Elasticsearch
Freeze action added to Index Lifecycle Management
A new freeze action has been added Index Lifecycle management which will allow users to freeze an index in the cold phase of the lifecycle.
Deprecation Info API work complete for 6.x
We have completed all the deprecation info work for 6.x. This allows users to call an API that will check if they are using deprecated settings mapping, etc. in 6.x that would prevent them from successfully upgrading to 7.0. This API will be used by the migration assistant in Kibana to help users with the upgrade to 7.0.
Users will still need to check the deprecation logs to ensure that their client applications are not using deprecated features in their requests.
Enabling Nanosecond Timestamps
Before Christmas we spotted a significant reduction in indexing throughput when multiple date parsers are used.
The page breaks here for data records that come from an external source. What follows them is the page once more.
Lemma wp_perform_call call s :
  lease_call_ok call → wps t (perform_call w call) (reply_post t call) s.
Proof.
  assert (∀ A (p : prog lease_event A) Q, wps t p Q s →
    wps t (_ ← p; Ret Done) (reply_post t call) s) as Hdone.
  { intros A p Q Hp. eapply wp_seq; [apply _|exact Hp|]. by intros ???????. }
  destruct call; cbn [perform_call lease_call_ok]; intros Hok.
  - eapply Hdone. by apply wp_ensure_call.
  - eapply Hdone. by apply wp_refresh_inner.
  - eapply Hdone. by apply wp_refresh_if_unchanged.
  - eapply Hdone. by apply wp_refresh_batch.
  - eapply Hdone. by apply wp_persist.
  - eapply Hdone. apply wp_invalidate.
  - eapply Hdone. apply wp_deliveries.
  - destruct Hok as (Hg & Hcount & Hatt). eapply wp_weaken; [by apply wp_serve|].
    intros [|bound ranges] s1 _ Hp; [done|]. by apply Hp.
Qed.
End batches.

(** ** The whole system *)

(** Fresh workers on a store that may already hold records. *)
Definition initial (st : St) : System St :=
  {| sy_store := st;
     sy_gens := λ _ g, {| sh_gen := Generator_with_layout g L; sh_log := [] |};
     sy_leases := λ _, ∅;
     sy_flights := λ _, GeneratorLeaseCoordinator_default;
     sy_drift := λ _, OwnershipDriftTracker_default;
     sy_writes := λ g,
       match ga_generators st g with
       | Some (r, rev) => [{| we_writer := None; we_record := r; we_revision := rev |}]
       | None => []
       end;
     sy_installed := λ _ _, [] |}.
Lemma wpc_release g k m : wpc t (release_dedicated g k) (λ _ _, True) m.
Proof using.
  intros m1 x m2 _ Hm [_ ->]. split_and!; [done..|].
  destruct x as [holder|]; simpl; [|done]. destruct (bool_decide _); simpl; [|done]. intros m3 [] m4 _ Hm3 ->.
  split_and!; [|done..]. intros g' k' [_ ?]%lookup_delete_Some. by eapply Hm3.
Qed.

Lemma wpc_clear m : wpc t clear_dedicated_claims (λ _ _, True) m.
Proof using. intros m1 [] m2 _ _ ->. split_and!; [|done..]. intros g k. by rewrite lookup_empty. Qed.

Lemma dedicated_start_nonneg : 0 ≤ dedicated_start c.
Proof using. unfold dedicated_start. by destruct (wrap_range 32 (cfg_shared_generators c + cfg_warm_generators c)). Qed.

Lemma wpc_claim_first gs k m :
  Forall (λ g, 0 ≤ g) gs → wpc t (claim_first c gs k) (λ r _, ∀ x, r = Ok x → 0 ≤ x.1) m.
Proof using.
  intros Hgs. revert m. induction Hgs as [|g gs Hg _ IH]; intros m; [by intros ???|]. cbn [claim_first]. unfold owned.
  destruct (_ =? 0); [done|]. destruct (negb _); [apply IH|].
  eapply wp_seq; [done|by apply wpc_claim|]. intros [claimed|e] m1 _ _ _; [by intros ??? ? [= <-]|].
  destruct e; try (by intros ???); apply IH.
Qed.

Lemma wpc_service_claim k m : wpc t (service_claim_dedicated c k) (λ r _, ∀ x, r = Ok x → 0 ≤ x.1) m.
Proof using.
  intros m1 x m2 _ Hm [Hx ->]. split_and!; [done..|].
  destruct x as [g|]; [intros m3 _ _ y [= <-]; simpl; by eapply Hm, Hx|]. simpl.
  apply wpc_claim_first, Forall_forall. intros g Hg%elem_of_seqZ. pose proof dedicated_start_nonneg. lia.
Qed.

Lemma wpc_claim_specific g k m : wpc t (claim_specific_dedicated c g k) (λ r _, ∀ x, r = Ok x → 0 ≤ g) m.
Proof using.
  unfold claim_specific_dedicated. case_Z; [by intros ???|]. pose proof dedicated_start_nonneg.
  eapply wp_mono; [|apply wpc_claim; lia]. intros; lia.
Qed.

Lemma wpc_pick_from_pool k start width m :
  0 ≤ start → wpc t (pick_from_pool c hash k start width) (λ r _, ∀ x, r = Ok x → 0 ≤ x) m.
Proof using.
  intros Hs. unfold pick_from_pool. destruct (_ && _); [done|]. unfold index_or_panic.
  destruct (pick_owned_generator_by_hash _ _ _ _ _) as [r|] eqn:Hp; [|done]. intros m1 _ _ g ->.
  unfold pick_owned_generator_by_hash in Hp. destruct (width =? 0); [done|]. case_bool_decide; [done|].
  apply bind_Some in Hp as (g' & Hg & [= <-]). apply list_elem_of_lookup_2, list_elem_of_filter in Hg as [_ Hg%elem_of_seqZ].
  lia.
Qed.

Lemma wpc_pick k tier m : wpc t (pick_generator_id c hash k tier) (λ r _, ∀ x, r = Ok x → 0 ≤ x) m.
Proof using Hshared.
  destruct tier; cbn [pick_generator_id]; [by apply wpc_pick_from_pool..|].
  eapply wp_seq; [done|apply wpc_service_claim|]. intros [x|e] m1 _ _ Hx; [|by intros ???].
  intros m2 _ _ y [= <-]. by apply Hx.
Qed.
End claims.

Section programs.
Context {St T : Type} `{HA : GeneratorLeaseAuthority St} `{HT : TimelineAuthority T}.
Context (worker : nat → nat) (rounds : nat) (config : nat → TsoConfig) (instance : nat → string) (hash : string → Z).
Context (L : TimestampLayout) `{HL : !LayoutOk L}.
Context (Hlayout : ∀ w, cfg_timestamp_layout (config w) = L).
Context `{HAL : !GeneratorLeaseAuthorityLaws St} `{HTL : !TimelineAuthorityLaws T}.
Context (Hshared : ∀ w, 0 ≤ cfg_shared_generators (config w)).
Context (t : nat).

Abbreviation inv := (plane_inv worker L).
Abbreviation c := (config (worker t)).
Abbreviation id := (instance (worker t)).
(** Code that takes no lock, and code that may. *)
Abbreviation spl := (sp worker L (Framed t) t).
Abbreviation spf := (sp worker L Stable t).
Abbreviation okt := (on_ok (λ _ (_ : Plane St T), True)).

(** ** The generator half *)

Lemma sp_check b s : spl s (lease (flight (check_request_cancellation b))) okt.
Proof. eapply sp_lease; [by apply (wp_check_cancellation worker rounds config instance L Hlayout t 0)|done]. Qed.

Lemma sp_now s : spl s (lease clock_now) (λ x _, is_u 64 x).
Proof. eapply sp_lease; [by apply (wp_clock worker rounds config instance)|done]. Qed.

Lemma sp_ensure g cancellation s :
  0 ≤ g → spl s (lease (ensure_generator_lease_with_cancellation rounds c id g cancellation)) okt.
Proof. intros. eapply sp_lease; [by apply wp_ensure_call|done]. Qed.

Lemma sp_bound g now s :
  0 ≤ g → spl s (lease (valid_generator_lease_upper_bound c id g now)) (λ b s', grants g (pl_sys s') (worker t) b).
Proof. intros. eapply sp_lease; [by apply (wp_bound worker rounds config instance)|done]. Qed.

Lemma sp_for_allocation k g cancellation s :
  0 ≤ g →
  spl s (lease (ensure_generator_lease_for_allocation_with_cancellation rounds c id k g cancellation))
    (on_ok (λ b s', grants g (pl_sys s') (worker t) b)).
Proof.
  intros. eapply sp_lease; [by apply wp_for_allocation|]. by intros [b|e] s' _ Hb.
Qed.

Lemma sp_refresh_if_unchanged g observed cancellation s :
  0 ≤ g → spl s (lease (refresh_generator_lease_if_unchanged_with_cancellation rounds c id g observed cancellation)) okt.
Proof. intros. eapply sp_lease; [by apply wp_refresh_if_unchanged|done]. Qed.

Lemma sp_refresh_inner g reason cancellation s :
  0 ≤ g → spl s (lease (refresh_generator_lease_inner_with_cancellation rounds c id g reason cancellation)) okt.
Proof. intros. eapply sp_lease; [by apply wp_refresh_inner|done]. Qed.

Lemma sp_load_generator g s :
  spl s (lease (store (LoadGenerator g))) (on_ok (λ o _, ∀ r rev, o = Some (r, rev) → record_typed r)).
Proof.
  intros. eapply sp_lease; [by apply (wp_load worker rounds config instance)|].
  intros [o|e] s' _ Ho; [|done]. intros r rev Hr. by apply (Ho r rev).
Qed.

Lemma sp_local_last g s :
  spl s (lease (on_generator c g (current_last_issued_tso g (cfg_timestamp_layout c)))) (on_ok (λ v _, opt_u64 v)).
Proof.
  eapply sp_lease; [by apply (wp_local_last worker rounds config instance L)|]. by intros [v|e].
Qed.

Lemma sp_contention {A} (p : prog contention_event A) s : spl s (lease (contention p)) (λ _ _, True).
Proof. eapply sp_lease; [by apply (wp_contention worker rounds config instance)|done]. Qed.

Lemma sp_attempt g count floor now borrow bound s :
  0 ≤ g → 0 < count → opt_u64 floor → is_u 64 now → inv s → grants g (pl_sys s) (worker t) bound →
  spl s (lease (on_generator c g (allocate_after g (cfg_timestamp_layout c) count floor now borrow
           (cfg_max_clock_rewind_ms c) bound)))
    (on_ok (λ a s', ∀ ranges, a = Allocated ranges →
       served worker L (pl_sys s') t g count bound ranges ∧ issued_above L g count floor bound ranges)).
Proof.
  intros Hg Hc Hf Hn Hi Hb. eapply sp_lease.
  - apply (wp_attempt worker rounds config instance L Hlayout t g Hg false count Hc floor now borrow bound); try done.
    apply Hi.
  - by intros [a|e].
Qed.

(** ** Timelines *)

(** A record whose route the store has held at the revision. *)
Definition derived (k : string) (record : TimelineRecord) (revision : Z) (s : Plane St T) : Prop :=
  timeline_typed k record ∧ ∃ r0, (r0, revision) ∈ pl_history s k ∧ tl_route r0 = tl_route record.

Lemma derived_routed k r rev s : derived k r rev s → routed s (tl_route r).
Proof using. intros [(Hk & _) (r0 & ? & ?)]. exists r0, rev. by rewrite Hk. Qed.

Lemma derived_grows k r rev s s' : derived k r rev s → pgrows s s' → derived k r rev s'.
Proof using. intros [? (r0 & ? & ?)] []. split; [done|]. exists r0. split; [by eapply elem_of_prefix|done]. Qed.

Lemma held_derived k r rev s : inv s → (r, rev) ∈ pl_history s k → derived k r rev s.
Proof using.
  intros Hi Hin. split; [|by exists r]. destruct (pi_history _ _ s Hi k) as (_ & _ & _ & Hty).
  rewrite Forall_forall in Hty. apply (Hty _ Hin).
Qed.

Definition loaded_ok (k : string) (o : option (TimelineRecord * Z)) (s : Plane St T) : Prop :=
  ∀ r rev, o = Some (r, rev) → derived k r rev s.

Lemma loaded_ok_grows k o s s' : loaded_ok k o s → pgrows s s' → loaded_ok k o s'.
Proof using. intros Ho ? r rev ->. eapply derived_grows; [by apply Ho|done]. Qed.

Lemma sp_shared_load {A} (p : prog load_event (option A)) (R : A → Plane St T → Prop) s :
  spl s (translate (@OnLoads) p) (λ r s', ∀ a, r = Some a → R a s') → (∀ a s s', R a s → pgrows s s' → R a s') →
  spl s (shared_load p) R.
Proof using.
  intros Hp HR. eapply sp_seq; [apply _|exact Hp|]. intros [a|] s1 _ _ Ha; [|done].
  apply sp_ret; [apply _|]. intros s2 _ ?. eapply HR; [by apply Ha|done].
Qed.

Lemma sp_load_timeline_shared k cancellation s :
  spl s (load_timeline_shared rounds k cancellation) (on_ok (loaded_ok k)).
Proof.
  apply sp_shared_load; [|intros [o|e] s1 s2 Ho ?; [by eapply loaded_ok_grows|done]].
  eapply sp_loads; [done|exact (wp_shared_timeline _ _ _ _ _)|]. intros a s1 Hi Ha x ->. destruct x as [o|e]; [|done].
  intros r rev ->. apply held_derived; [done|]. destruct (pi_loads _ _ s1 Hi (worker t)) as [_ Hlog].
  rewrite Forall_forall in Hlog. by apply (Hlog _ (Ha _ eq_refl)).
Qed.

Lemma sp_load_route_shared k s :
  spl s (load_route_shared rounds k) (on_ok (λ o _, 0 ≤ tr_generator_id (trr_route o.1))).
Proof.
  eapply (sp_try_seq _ _ _ _ _ _ _ (λ o _, ∀ r rev, o = Some (r, rev) → 0 ≤ tr_generator_id (trr_route r))).
  - apply sp_shared_load; [|by intros [o|e]].
    eapply sp_loads; [done|exact (wp_shared_route _ _ _ _ _)|]. intros a s1 Hi Ha x ->. destruct x as [o|e]; [|done].
    intros r rev ->. destruct (pi_loads _ _ s1 Hi (worker t)) as [_ Hlog]. rewrite Forall_forall in Hlog.
    destruct (Hlog _ (Ha _ eq_refl)) as [_ Hr]. destruct (Hr _ _ _ eq_refl) as (record & Hin & ->).
    by apply (held_derived _ _ _ _ Hi) in Hin as [(_ & ? & _) _].
  - intros [[r rev]|] s1 _ _ Ho; simpl; [|apply sp_err; apply _]. apply sp_ret; [apply _|]. intros s2 _ _. by apply (Ho r rev).
Qed.

Lemma sp_load_timeline k s : spl s (timelines (LoadTimeline k)) (on_ok (loaded_ok k)).
Proof.
  apply sp_quiet; [|intros [o|e] s1 s2 Ho ?; [by eapply loaded_ok_grows|done]].
  intros s1 x s2 Hi _ Hstep. assert (quiet worker L s1 s2) as Hq by by eapply (timelines_read_quiet worker L t _ (LoadTimeline k)).
  split; [done|]. destruct x as [o|e]; [|done]. intros r rev ->. destruct Hq as (Hi2 & Hg & _).
  apply held_derived; [done|]. destruct Hstep as (store & history & Hstep & _ & ->). apply ta_load in Hstep.
  eapply elem_of_prefix; [eapply current_in_history; [exact Hi|by symmetry]|apply Hg].
Qed.

(** A write of a record that continues a held one. *)
Lemma written_derived k expected r before s :
  inv s → timeline_typed k r → timeline_written expected r before (ta_timelines (pl_timelines s) k) →
  ∀ rev, snd <$> ta_timelines (pl_timelines s) k = Some rev → derived k r rev s.
Proof using.
  intros Hi Hty (_ & r' & rev' & Hafter & Hsame & _) rev Hrev. rewrite Hafter in Hrev. injection Hrev as <-.
  split; [done|]. exists r'. split; [eapply current_in_history; [exact Hi|done]|]. symmetry. by apply same_timeline_route.
Qed.

Lemma sp_cas k rev r r0 s :
  timeline_typed k r → (r0, rev) ∈ pl_history s k → route_step (tl_route r0) (tl_route r) →
  spl s (timelines (CompareExchangeTimeline k rev r)) (on_ok (λ rev' s', derived k r rev' s')).
Proof.
  intros Hty Hin Hstep. apply sp_quiet; [|intros [rev'|e] s1 s2 ??; [by eapply derived_grows|done]].
  intros s1 x s2 Hi Hg Heff.
  assert (quiet worker L s1 s2) as Hq.
  { eapply (timelines_quiet worker L t _ (CompareExchangeTimeline k rev r)); [done| |done].
    intros k' expected r' [= -> -> ->]%list_elem_of_singleton. split; [done|]. intros rev' [= <-]. exists r0.
    split; [by eapply elem_of_prefix; [|apply Hg]|done]. }
  split; [done|]. destruct x as [rev'|e]; [|done]. destruct Hq as (Hi2 & _).
  destruct Heff as (store & history & Ha & _ & ->). apply ta_cas in Ha as [Hw Hrev]. by eapply written_derived.
Qed.

Lemma sp_create k r max s :
  timeline_typed k r → spl s (timelines (CreateTimelineWithLimit k r max)) (on_ok (λ rev' s', derived k r rev' s')).
Proof.
  intros Hty. apply sp_quiet; [|intros [rev'|e] s1 s2 ??; [by eapply derived_grows|done]].
  intros s1 x s2 Hi Hg Heff.
  assert (quiet worker L s1 s2) as Hq.
  { eapply (timelines_quiet worker L t _ (CreateTimelineWithLimit k r max)); [done| |done].
    by intros k' expected r' [= -> -> ->]%list_elem_of_singleton. }
  split; [done|]. destruct x as [rev'|e]; [|done]. destruct Hq as (Hi2 & _).
  destruct Heff as (store & history & Ha & _ & ->). apply ta_create in Ha as [Hw Hrev]. by eapply written_derived.
Qed.

(** ** Cache and states *)

Lemma sp_cache {X} (e : timeline_cache_event X) s :
  match e with CacheHandleOrInsert _ built => state_ok s built | _ => True end →
  spl s (cache e) (λ _ _, True).
Proof.
  intros He. apply sp_quiet; [|done]. intros s1 x s2 Hi Hg Hx. split; [|done].
  destruct e; cbn in Hx; [destruct Hx as [_ ->]|destruct Hx as (idle & _ & ->)|destruct Hx as (idle & _ & ->)|subst s2..];
    try by apply quiet_cache.
  assert (quiet worker L s1 (set_states s1 (if bool_decide (x = Ok (length (pl_states s1))) then pl_states s1 ++ [built]
    else pl_states s1) (pl_locks s1) (pl_served s1))) as Hq.
  { case_bool_decide; [apply quiet_new_state; [done|eapply (state_ok_grows s); [done|apply Hg]]|].
    apply quiet_same; try done. apply Hi. }
  eapply quiet_trans; [exact Hq|]. apply quiet_cache, Hq.
Qed.

Lemma sp_clear k s : spl s (clear_timeline_cache k) (λ _ _, True).
Proof. by apply (sp_cache (CacheRemove k)). Qed.

Lemma sp_new_state st s : state_ok s st → spl s (trigger (NewState st)) (λ _ _, True).
Proof.
  intros Hst. apply sp_quiet; [|done]. intros s1 x s2 Hi Hg (_ & ->). split; [|done].
  apply quiet_new_state; [done|]. eapply (state_ok_grows s); [done|apply Hg].
Qed.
We now have an immediate fix and also an improvement so Java time is now even faster for this scenario in microbenchmarks.
A new store type for accessing index files
Elasticsearch has an expert setting called index.store.type
that controls how we read index files. Currently the default is to use mmapfs
which reads the files using memory-mapping. We recently found that mmapfs
does not perform well when updates occur all over a large index (in the TB range).
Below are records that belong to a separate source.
(** The batch has renewed the record but not yet the cached lease when the
    allocation finds the lease expired, adopts the record, and is delayed past its
    expiry before and after it reads the horizon back. *)
Definition pair_schedule : list (nat * Z) :=
  steps 0 100 1000 ++ steps 1 4 3900 ++ steps 2 26 4050 ++ steps 2 19 7000 ++
  steps 3 100 7300 ++ steps 4 100 7300 ++ steps 2 100 7401.

(** C26: without a horizon timestamps can be served twice.
    [ensure_generator_lease_for_allocation] answers [Ok None] when the lease
    expires before it is read back, and the allocation then runs without an upper
    bound.  In an execution of the whole service, with clocks that agree and never
    run backwards, another worker takes the generator over after the owner check
    and both serve the same timestamps. *)
Theorem allocation_without_horizon_duplicates :
  let ranges := [range 124168183808 124168183809] in
  Sorted Z.le (snd <$> pair_schedule) ∧
  ∃ ps s, reaches pair_worker 9 pair_config pair_instance (λ _, 4) DEFAULT_TIMESTAMP_LAYOUT
      MemoryMetadataStore_new MemoryMetadataStore_new pair_calls (ps, s) ∧
    pair_worker 2 ≠ pair_worker 4 ∧
    ps !! 2%nat = Some (Ret (RepliedAllocation (Ok (orders_response 4 1 124168183808 124168183809)))) ∧
    pl_served s = [{| sv_handle := 1; sv_thread := 4; sv_bound := Some 125829130239; sv_ranges := ranges |};
                   {| sv_handle := 0; sv_thread := 2; sv_bound := None; sv_ranges := ranges |}].
Proof.
  intros ranges. split; [repeat constructor; by vm_compute|].
  set (start := (plane_threads pair_worker 9 pair_config pair_instance (λ _, 4) pair_calls,
    initial_plane pair_config DEFAULT_TIMESTAMP_LAYOUT MemoryMetadataStore_new MemoryMetadataStore_new)).
  exists (plane_run pair_worker pair_schedule start).1, (plane_run pair_worker pair_schedule start).2.
  split; [unfold reaches; rewrite <- surjective_pairing; apply plane_run_steps|].
  split; [done|]. split; by vm_compute.
Qed.

(** C27: an allocation is not held to the route it was checked against.  The
    route and the epoch of a request are compared before the admission wait; the
    attempt under the lock does not look again.  In this execution a request for
    epoch 1 is checked, the timeline moves from generator 4 to generator 9, and the
    request is then answered from generator 4 with epoch 2, a combination no stored
    route has had. *)
Theorem allocation_overtaken_by_transfer :
  let calls := [ensure_orders; allocate_orders 3 1; move_orders 9] in
  ∃ ps s, reaches plane_worker 9 demo_config demo_instance (λ _, 4) DEFAULT_TIMESTAMP_LAYOUT
      MemoryMetadataStore_new MemoryMetadataStore_new calls (ps, s) ∧
    ps !! 1%nat = Some (Ret (RepliedAllocation (Ok (orders_response 4 2 16794001408 16794001410)))) ∧
    Forall (λ e, negb ((tr_generator_id (tl_route e.1) =? 4) && (tr_epoch (tl_route e.1) =? 2)))
      (pl_history s "orders").
Proof.
  intros calls. eexists _, _. split; [apply (plane_demo_reaches calls
    (steps 0 100 1000 ++ steps 1 10 1001 ++ steps 2 100 1001 ++ steps 1 100 1001))|].
  split; [by vm_compute|]. by vm_compute; repeat constructor.
Qed.

(** C28: a timeline can go back after its cached state was dropped.  A transfer
    between two generators of a worker continues from what the cached state and the
    record say, and does not look at the floor of the generator the timeline
    leaves.  After a reset of the route watch the state is rebuilt from a record
    that holds no floor: one request after the other, the timeline is served, the
    watch is reset, the timeline is ensured, moved to generator 3 and served again,
    with timestamps below the earlier ones. *)
Theorem transfer_after_reset_goes_back :
  let calls := [ensure_orders; allocate_orders 3 1; CallRouteUpdate SignalReset; ensure_orders; move_orders 3;
                allocate_orders 3 2] in
  ∃ ps s, reaches plane_worker 9 demo_config demo_instance (λ _, 4) DEFAULT_TIMESTAMP_LAYOUT
      MemoryMetadataStore_new MemoryMetadataStore_new calls (ps, s) ∧
    ps !! 1%nat = Some (Ret (RepliedAllocation (Ok (orders_response 4 1 16794001408 16794001410)))) ∧
    ps !! 5%nat = Some (Ret (RepliedAllocation (Ok (orders_response 3 2 16793999360 16793999362)))) ∧
    16793999362 < 16794001408.
Proof.
  intros calls. eexists _, _. split; [apply (plane_demo_reaches calls (steps 0 100 1000 ++ steps 1 100 1001 ++
    steps 2 100 1001 ++ steps 3 100 1001 ++ steps 4 100 1001 ++ steps 5 100 1001))|].
  split; [by vm_compute|]. split; [by vm_compute|lia].
Qed.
We have now merged a new hybridfs store type which picks the best method of accessing the index files based on the Lucene file type and resulting access pattern. This store type is available from 6.7.0 onwards and will also be the default in Elasticsearch 7.0.0.
The benefit is dependent on the workload and the index size. Workloads with random accesses (bulk updates and queries) and indices that are large compared to the available page cache benefit most from hybridfs
.
hybridfs
will not be beneficial in every use case and may reduce indexing throughput for update workloads and some queries when the index size is "small" (compared to the available page cache). We are looking into further possibilities to improve the situation for smaller indices as well.
Cross Cluster Replication Follower Index UI
We made a number of additions to the CCR UI to allow users to manage follower indexes including adding a [table and detail view for displaying follower indices (https://github.com/elastic/kibana/pull/27804), adding UI actions to pause, resume and unfollow for a follower index, adding support on the Kibana server for fetching and creating follower indices, and adding the ability to configure advanced settings when creating a follower index.
Speeding up shard peer recoveries
We are working to speed up peer recoveries. The current recovery implementation sends one file chunk at a time, waiting for acknowledgment of the previous chunk before sending the next one. The new approach allows sending N chunks in parallel to more efficiently saturate a network pipe, which can half recovery times when using TLS and even have a significant impact when using plain connections.
Closed replicated indices
We have added unique IDs to cluster blocks to power the 2-phase-commit style close index API. With this, he has now merged the new close index API into master, and is currently backporting it to 6.7, where it will be used to provide a clean transition for indices to be frozen.
Faster Top Hits retrieval
There is a new option in the search request to limit the number of total hits that should be tracked. Instead of a boolean true
/false
it is now possible to set a numeric value in the track_total_hits
option that limits the total hits tracked during the request. This option can be used to implement pagination on requests even when the total number of hits is not accurate.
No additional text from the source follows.